--- WORK ORDER ---
For the entries below, repeat exactly each line starting with the one that contains "as [-> ->]. done." and going on through the one that contains "c)) (S (base.size m)) _ _ _", and no others.
======== INPUT RECORDS ========
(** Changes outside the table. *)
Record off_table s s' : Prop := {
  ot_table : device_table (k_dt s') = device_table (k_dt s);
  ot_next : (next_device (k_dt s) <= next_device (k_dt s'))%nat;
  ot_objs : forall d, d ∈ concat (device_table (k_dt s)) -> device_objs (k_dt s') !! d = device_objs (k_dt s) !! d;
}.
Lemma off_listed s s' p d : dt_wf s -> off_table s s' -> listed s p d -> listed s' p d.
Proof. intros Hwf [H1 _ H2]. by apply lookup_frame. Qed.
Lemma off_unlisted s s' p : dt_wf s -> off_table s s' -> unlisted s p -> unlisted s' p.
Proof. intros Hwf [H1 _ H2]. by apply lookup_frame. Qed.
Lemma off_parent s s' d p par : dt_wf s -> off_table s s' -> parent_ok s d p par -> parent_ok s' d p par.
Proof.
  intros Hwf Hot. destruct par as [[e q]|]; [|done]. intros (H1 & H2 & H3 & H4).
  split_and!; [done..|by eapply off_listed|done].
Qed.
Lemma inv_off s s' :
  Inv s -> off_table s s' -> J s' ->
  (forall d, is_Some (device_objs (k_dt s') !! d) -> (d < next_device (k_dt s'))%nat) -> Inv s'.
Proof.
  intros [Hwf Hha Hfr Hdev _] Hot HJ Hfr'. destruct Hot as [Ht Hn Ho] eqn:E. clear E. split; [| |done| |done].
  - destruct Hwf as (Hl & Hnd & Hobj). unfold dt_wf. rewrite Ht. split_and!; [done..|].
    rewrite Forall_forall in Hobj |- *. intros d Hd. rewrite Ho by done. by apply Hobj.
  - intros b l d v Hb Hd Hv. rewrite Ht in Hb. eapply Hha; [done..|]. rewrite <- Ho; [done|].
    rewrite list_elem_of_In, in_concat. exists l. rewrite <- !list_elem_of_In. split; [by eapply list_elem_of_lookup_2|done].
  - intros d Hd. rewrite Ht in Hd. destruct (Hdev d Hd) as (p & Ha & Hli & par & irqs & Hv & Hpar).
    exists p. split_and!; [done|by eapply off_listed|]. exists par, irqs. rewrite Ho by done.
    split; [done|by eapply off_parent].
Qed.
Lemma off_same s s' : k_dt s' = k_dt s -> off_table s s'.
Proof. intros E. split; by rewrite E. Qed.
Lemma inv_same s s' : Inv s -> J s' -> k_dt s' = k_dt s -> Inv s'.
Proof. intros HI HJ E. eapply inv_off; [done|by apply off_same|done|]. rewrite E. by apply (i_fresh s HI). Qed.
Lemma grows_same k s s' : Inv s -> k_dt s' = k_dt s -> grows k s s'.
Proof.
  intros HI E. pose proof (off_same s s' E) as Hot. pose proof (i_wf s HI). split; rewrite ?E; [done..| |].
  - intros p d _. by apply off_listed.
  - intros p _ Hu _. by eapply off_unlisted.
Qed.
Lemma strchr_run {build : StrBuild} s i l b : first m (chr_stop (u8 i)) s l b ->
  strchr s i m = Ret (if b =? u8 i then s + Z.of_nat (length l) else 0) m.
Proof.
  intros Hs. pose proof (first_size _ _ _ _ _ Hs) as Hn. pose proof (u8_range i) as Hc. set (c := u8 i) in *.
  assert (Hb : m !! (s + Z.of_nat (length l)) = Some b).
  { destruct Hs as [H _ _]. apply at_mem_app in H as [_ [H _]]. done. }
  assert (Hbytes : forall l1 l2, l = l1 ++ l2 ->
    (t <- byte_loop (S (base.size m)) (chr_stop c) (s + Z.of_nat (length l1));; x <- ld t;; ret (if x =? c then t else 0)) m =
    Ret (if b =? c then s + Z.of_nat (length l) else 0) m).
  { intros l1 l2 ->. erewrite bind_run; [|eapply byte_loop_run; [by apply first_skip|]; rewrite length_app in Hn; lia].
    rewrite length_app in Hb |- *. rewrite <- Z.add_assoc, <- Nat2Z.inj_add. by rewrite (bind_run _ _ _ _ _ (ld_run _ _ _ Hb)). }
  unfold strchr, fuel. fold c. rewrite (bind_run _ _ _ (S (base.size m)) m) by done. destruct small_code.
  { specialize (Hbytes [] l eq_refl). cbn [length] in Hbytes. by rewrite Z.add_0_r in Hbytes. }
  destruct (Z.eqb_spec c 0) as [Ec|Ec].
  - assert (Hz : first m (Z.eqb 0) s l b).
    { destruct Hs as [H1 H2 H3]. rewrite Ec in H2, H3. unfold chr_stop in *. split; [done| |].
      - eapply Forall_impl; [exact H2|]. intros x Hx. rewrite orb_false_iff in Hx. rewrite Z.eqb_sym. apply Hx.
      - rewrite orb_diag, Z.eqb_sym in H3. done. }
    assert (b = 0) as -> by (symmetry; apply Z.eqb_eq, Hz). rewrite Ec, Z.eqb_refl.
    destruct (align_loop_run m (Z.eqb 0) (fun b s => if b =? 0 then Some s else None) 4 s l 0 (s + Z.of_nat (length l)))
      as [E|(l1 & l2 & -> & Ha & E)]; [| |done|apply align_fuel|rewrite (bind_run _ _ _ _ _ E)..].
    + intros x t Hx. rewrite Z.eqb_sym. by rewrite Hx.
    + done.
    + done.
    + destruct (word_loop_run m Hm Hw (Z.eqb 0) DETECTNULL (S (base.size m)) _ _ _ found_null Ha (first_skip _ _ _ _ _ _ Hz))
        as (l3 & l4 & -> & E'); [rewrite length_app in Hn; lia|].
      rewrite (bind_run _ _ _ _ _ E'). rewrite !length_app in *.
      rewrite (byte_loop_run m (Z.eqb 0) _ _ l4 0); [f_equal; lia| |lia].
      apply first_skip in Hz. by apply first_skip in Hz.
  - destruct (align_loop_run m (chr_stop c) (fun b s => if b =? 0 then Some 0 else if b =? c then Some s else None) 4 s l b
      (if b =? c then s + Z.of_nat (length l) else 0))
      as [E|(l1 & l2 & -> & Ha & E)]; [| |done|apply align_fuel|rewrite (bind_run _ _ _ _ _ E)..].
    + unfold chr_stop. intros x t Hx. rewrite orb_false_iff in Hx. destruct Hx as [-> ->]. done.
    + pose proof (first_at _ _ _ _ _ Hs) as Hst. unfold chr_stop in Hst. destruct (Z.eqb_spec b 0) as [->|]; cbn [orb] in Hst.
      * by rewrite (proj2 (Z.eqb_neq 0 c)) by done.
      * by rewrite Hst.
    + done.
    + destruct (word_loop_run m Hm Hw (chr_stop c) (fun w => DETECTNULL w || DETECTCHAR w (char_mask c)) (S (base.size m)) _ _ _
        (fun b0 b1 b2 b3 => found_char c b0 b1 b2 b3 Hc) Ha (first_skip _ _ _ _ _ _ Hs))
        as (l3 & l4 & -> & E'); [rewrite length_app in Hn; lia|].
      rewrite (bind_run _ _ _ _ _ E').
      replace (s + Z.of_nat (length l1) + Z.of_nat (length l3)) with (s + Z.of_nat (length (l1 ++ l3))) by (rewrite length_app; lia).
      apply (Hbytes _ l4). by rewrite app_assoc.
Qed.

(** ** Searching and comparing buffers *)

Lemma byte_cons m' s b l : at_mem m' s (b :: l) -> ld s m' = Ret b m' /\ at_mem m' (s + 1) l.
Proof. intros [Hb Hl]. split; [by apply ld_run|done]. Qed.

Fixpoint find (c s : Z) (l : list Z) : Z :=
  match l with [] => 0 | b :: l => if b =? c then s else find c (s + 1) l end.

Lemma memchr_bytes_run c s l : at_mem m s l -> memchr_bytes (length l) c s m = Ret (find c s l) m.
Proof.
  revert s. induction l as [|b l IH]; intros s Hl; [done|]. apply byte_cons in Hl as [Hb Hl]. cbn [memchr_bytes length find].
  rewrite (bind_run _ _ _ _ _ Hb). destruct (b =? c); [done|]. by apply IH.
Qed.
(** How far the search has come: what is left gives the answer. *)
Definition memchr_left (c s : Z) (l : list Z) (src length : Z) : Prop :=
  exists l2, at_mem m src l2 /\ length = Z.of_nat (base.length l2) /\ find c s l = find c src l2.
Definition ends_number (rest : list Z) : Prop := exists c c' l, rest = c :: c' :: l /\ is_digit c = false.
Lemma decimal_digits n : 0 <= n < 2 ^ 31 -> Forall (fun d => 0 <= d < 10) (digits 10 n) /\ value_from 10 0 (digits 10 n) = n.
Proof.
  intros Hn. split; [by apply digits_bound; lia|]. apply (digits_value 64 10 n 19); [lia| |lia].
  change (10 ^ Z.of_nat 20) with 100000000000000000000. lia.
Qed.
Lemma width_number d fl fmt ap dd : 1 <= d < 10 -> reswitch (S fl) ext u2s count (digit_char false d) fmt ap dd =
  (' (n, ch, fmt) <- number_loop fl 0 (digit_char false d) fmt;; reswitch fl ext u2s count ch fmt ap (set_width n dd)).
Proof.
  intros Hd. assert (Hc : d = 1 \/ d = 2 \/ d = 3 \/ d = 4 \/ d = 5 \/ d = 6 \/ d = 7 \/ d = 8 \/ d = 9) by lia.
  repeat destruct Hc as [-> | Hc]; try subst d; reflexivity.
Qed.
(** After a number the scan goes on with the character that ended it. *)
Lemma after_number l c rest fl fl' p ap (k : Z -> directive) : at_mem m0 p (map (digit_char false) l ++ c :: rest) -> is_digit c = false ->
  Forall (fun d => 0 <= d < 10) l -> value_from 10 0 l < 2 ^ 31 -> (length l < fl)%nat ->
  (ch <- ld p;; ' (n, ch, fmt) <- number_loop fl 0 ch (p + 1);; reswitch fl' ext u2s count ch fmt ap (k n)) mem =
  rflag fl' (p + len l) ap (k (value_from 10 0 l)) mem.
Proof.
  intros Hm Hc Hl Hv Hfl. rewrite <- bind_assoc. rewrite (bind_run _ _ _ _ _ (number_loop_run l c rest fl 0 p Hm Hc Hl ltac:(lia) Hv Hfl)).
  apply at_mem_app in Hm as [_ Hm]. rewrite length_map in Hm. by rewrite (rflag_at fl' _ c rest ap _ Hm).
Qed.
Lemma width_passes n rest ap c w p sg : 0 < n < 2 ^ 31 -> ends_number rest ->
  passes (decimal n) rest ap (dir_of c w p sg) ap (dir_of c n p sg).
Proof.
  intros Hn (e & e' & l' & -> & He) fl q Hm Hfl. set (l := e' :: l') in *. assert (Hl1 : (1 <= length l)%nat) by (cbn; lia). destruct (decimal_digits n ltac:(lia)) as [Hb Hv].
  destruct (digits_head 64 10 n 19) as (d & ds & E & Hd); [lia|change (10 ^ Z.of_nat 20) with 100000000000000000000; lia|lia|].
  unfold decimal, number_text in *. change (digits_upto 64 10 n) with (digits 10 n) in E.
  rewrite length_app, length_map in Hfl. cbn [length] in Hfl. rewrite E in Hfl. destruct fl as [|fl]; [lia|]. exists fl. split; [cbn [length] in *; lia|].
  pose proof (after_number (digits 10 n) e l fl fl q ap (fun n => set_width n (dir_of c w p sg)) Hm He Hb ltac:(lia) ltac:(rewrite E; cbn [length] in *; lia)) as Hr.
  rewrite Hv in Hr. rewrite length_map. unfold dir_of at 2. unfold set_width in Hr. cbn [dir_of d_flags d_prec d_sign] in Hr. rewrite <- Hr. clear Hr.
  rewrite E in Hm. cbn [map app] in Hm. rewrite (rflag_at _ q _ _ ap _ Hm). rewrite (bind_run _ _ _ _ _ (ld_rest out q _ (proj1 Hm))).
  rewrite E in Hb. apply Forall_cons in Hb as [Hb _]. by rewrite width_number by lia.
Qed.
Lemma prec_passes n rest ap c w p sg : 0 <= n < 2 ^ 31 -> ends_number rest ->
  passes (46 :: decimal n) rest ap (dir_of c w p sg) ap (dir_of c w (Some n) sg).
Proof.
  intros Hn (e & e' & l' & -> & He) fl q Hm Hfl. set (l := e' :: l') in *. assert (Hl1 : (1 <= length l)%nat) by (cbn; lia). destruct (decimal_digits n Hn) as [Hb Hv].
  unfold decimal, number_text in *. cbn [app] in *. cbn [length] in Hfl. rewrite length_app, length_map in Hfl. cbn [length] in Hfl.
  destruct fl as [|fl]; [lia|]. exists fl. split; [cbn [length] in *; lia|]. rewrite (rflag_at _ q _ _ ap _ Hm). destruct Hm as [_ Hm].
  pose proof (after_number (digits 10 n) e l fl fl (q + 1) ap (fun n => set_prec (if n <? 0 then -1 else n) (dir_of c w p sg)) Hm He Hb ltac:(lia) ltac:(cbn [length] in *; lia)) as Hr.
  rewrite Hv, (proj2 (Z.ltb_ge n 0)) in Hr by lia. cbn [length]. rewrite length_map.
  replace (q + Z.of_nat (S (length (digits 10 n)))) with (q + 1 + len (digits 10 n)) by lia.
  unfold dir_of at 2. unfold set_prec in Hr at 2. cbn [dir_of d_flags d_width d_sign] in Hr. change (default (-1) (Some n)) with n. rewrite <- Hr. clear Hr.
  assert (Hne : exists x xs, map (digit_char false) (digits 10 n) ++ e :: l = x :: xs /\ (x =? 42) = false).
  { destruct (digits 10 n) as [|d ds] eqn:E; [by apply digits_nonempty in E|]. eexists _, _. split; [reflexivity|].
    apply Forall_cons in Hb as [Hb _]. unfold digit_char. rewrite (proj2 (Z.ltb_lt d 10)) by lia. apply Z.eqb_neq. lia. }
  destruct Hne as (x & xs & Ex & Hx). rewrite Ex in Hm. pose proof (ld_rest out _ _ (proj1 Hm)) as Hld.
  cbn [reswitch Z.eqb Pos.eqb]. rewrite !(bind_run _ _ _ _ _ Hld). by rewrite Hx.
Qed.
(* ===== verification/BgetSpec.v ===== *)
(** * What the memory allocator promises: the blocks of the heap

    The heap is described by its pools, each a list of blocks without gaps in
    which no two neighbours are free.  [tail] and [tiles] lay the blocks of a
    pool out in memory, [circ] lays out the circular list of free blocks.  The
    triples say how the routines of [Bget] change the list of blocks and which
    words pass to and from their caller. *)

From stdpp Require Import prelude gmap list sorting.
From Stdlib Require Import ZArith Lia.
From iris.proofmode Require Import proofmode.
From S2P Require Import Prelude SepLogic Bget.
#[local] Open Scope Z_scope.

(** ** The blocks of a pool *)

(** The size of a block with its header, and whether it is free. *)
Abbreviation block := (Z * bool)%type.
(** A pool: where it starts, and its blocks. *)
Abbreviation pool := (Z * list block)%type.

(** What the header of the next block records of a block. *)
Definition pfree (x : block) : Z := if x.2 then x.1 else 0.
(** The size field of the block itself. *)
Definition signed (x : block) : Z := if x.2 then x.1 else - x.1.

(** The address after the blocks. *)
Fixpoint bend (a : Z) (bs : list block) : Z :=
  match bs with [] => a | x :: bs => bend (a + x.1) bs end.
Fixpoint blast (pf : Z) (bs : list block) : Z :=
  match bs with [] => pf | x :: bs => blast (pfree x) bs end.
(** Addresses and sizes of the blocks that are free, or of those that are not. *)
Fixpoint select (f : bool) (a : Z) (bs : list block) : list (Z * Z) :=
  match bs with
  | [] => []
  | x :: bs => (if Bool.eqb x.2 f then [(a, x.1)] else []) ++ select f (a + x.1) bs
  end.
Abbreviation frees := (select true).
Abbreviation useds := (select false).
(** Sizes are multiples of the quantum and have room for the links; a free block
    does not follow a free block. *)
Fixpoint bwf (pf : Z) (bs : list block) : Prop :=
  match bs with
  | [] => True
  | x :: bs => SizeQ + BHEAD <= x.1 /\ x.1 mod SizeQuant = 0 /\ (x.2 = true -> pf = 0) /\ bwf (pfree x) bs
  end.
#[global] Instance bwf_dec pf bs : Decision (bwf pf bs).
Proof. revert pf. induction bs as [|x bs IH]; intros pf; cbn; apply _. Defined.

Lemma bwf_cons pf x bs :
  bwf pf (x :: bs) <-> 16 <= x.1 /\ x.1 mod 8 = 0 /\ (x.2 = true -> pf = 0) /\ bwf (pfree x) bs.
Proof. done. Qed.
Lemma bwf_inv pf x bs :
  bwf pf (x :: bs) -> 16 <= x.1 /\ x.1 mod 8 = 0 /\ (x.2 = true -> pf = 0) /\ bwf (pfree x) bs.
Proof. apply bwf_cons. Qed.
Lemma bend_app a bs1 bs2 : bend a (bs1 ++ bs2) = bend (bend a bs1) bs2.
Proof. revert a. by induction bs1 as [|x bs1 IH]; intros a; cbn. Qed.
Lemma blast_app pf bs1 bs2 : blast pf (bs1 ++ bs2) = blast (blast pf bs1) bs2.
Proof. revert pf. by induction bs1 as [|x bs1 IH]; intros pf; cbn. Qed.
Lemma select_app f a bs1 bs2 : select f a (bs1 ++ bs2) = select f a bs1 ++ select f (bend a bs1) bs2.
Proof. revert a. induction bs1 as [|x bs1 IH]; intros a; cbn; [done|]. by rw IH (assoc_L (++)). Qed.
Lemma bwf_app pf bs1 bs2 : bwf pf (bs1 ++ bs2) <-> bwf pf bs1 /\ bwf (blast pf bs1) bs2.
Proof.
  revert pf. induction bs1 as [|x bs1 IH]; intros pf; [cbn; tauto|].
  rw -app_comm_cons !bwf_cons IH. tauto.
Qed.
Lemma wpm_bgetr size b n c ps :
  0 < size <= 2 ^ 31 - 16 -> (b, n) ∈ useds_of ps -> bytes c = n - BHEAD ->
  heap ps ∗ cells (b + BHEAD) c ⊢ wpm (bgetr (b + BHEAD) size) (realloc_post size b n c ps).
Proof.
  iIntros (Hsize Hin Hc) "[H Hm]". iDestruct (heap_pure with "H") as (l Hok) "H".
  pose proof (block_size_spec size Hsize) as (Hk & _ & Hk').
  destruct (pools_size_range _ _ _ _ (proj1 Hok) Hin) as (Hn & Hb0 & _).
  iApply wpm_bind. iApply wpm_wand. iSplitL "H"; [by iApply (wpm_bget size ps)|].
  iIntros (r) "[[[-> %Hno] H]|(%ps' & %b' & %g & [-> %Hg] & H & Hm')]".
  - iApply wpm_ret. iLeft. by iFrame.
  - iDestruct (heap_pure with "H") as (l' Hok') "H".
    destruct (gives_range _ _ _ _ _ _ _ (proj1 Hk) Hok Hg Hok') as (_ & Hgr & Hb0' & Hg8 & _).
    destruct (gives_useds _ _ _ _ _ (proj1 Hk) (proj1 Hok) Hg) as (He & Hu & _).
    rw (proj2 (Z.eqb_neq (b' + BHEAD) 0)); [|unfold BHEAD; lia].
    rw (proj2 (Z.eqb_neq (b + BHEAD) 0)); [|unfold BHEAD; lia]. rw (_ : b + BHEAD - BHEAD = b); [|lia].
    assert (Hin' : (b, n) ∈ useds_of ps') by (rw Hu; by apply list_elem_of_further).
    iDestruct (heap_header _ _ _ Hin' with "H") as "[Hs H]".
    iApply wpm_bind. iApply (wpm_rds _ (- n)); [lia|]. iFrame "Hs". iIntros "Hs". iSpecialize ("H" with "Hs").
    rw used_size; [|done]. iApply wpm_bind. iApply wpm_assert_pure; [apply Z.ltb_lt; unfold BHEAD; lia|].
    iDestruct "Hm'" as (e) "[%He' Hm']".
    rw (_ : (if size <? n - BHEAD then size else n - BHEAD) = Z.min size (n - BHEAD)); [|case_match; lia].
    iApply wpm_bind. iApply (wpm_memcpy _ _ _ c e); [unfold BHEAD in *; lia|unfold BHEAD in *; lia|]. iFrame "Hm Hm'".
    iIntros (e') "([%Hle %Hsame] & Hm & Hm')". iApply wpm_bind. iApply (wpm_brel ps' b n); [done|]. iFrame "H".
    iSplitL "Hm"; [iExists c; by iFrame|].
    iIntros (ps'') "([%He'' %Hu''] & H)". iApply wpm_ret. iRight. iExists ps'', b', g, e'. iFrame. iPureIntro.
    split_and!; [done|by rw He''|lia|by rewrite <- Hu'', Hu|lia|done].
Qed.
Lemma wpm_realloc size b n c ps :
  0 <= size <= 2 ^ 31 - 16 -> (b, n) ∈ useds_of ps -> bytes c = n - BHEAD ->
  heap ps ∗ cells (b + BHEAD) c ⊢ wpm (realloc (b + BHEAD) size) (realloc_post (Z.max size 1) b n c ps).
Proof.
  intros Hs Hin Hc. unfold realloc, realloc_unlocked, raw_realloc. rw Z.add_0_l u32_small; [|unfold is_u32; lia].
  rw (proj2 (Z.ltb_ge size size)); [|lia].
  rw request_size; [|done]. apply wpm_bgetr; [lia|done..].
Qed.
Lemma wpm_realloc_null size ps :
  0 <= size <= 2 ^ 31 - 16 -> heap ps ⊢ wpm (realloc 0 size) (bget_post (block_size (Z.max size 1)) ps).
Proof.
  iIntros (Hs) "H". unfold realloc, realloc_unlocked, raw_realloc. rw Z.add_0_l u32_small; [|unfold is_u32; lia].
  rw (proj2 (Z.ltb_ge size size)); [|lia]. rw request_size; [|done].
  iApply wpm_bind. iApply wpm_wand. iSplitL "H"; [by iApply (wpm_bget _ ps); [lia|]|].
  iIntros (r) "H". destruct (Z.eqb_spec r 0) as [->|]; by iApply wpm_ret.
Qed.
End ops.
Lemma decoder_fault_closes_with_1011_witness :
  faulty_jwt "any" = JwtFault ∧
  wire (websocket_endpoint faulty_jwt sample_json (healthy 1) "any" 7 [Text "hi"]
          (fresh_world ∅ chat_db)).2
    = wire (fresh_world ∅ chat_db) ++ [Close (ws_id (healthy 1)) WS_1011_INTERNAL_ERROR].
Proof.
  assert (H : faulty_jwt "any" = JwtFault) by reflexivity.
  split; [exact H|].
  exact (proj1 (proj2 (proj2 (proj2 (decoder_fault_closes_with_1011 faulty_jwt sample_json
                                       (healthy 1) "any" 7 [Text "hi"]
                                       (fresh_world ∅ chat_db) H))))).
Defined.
========
--- ANSWER TO THIS EXERCISE ---
    + unfold chr_stop. intros x t Hx. rewrite orb_false_iff in Hx. destruct Hx as [-> ->]. done.
    + pose proof (first_at _ _ _ _ _ Hs) as Hst. unfold chr_stop in Hst. destruct (Z.eqb_spec b 0) as [->|]; cbn [orb] in Hst.
      * by rewrite (proj2 (Z.eqb_neq 0 c)) by done.
      * by rewrite Hst.
    + done.
    + destruct (word_loop_run m Hm Hw (chr_stop c) (fun w => DETECTNULL w || DETECTCHAR w (char_mask c)) (S (base.size m)) _ _ _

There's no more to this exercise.